__YOUR ASSIGNMENT__: Search the records for the word "specialize" and copy every line in which it occurs.

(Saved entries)
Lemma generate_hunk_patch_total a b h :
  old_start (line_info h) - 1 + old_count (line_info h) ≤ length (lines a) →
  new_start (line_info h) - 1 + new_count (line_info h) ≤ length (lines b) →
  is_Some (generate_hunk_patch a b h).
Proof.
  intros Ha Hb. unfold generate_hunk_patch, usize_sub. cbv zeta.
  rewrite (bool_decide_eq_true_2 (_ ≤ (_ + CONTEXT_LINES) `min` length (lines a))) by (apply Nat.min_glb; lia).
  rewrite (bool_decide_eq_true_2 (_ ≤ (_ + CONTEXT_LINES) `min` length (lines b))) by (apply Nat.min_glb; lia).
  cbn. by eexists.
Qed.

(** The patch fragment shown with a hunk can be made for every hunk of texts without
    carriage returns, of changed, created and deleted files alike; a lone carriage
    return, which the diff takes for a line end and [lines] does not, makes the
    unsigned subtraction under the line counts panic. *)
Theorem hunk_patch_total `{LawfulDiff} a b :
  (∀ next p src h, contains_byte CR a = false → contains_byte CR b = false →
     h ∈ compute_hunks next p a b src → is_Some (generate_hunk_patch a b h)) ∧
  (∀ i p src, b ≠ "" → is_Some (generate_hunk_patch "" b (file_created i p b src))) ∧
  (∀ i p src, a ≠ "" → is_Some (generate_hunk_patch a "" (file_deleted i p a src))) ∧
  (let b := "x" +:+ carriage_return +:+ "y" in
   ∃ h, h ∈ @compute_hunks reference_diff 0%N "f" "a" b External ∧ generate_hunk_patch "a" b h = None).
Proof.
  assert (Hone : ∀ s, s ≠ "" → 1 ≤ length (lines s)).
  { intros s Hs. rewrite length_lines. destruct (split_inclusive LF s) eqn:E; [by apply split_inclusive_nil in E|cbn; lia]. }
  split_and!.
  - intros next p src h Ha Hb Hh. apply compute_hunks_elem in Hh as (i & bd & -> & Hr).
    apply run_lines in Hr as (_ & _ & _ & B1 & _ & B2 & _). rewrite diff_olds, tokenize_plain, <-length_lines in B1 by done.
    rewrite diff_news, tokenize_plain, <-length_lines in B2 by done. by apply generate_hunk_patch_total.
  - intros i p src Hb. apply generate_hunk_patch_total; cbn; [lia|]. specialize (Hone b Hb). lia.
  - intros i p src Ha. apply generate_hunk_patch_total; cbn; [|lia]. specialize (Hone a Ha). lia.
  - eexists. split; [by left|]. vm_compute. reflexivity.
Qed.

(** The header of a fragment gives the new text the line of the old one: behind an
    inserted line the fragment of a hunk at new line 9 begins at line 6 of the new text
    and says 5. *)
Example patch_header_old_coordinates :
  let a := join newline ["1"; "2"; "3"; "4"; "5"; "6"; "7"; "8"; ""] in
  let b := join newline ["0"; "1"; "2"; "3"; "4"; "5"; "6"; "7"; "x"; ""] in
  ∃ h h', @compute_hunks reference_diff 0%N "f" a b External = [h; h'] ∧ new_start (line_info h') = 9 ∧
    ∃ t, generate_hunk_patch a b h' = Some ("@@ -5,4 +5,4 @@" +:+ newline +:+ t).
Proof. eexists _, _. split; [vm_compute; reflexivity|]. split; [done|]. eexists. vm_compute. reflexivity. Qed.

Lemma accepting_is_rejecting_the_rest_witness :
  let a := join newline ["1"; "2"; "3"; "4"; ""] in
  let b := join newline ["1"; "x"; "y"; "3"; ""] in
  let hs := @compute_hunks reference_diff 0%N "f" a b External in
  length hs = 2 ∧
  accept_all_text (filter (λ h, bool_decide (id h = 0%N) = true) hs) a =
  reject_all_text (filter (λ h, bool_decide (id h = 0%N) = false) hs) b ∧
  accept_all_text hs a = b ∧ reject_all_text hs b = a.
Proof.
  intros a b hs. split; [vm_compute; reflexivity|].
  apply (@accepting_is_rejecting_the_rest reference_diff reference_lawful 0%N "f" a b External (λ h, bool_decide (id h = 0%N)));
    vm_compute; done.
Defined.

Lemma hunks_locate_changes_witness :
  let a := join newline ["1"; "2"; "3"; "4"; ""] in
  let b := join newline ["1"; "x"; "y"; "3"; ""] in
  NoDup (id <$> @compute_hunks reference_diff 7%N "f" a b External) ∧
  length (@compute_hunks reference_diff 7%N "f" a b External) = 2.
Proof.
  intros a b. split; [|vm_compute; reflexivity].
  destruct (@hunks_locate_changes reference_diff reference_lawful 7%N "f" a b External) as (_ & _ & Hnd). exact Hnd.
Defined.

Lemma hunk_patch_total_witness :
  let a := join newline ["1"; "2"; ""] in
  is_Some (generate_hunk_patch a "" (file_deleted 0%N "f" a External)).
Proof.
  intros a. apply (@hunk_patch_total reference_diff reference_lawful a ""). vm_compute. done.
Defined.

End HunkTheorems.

__SOLUTION__:
  - intros i p src Hb. apply generate_hunk_patch_total; cbn; [lia|]. specialize (Hone b Hb). lia.
  - intros i p src Ha. apply generate_hunk_patch_total; cbn; [|lia]. specialize (Hone a Ha). lia.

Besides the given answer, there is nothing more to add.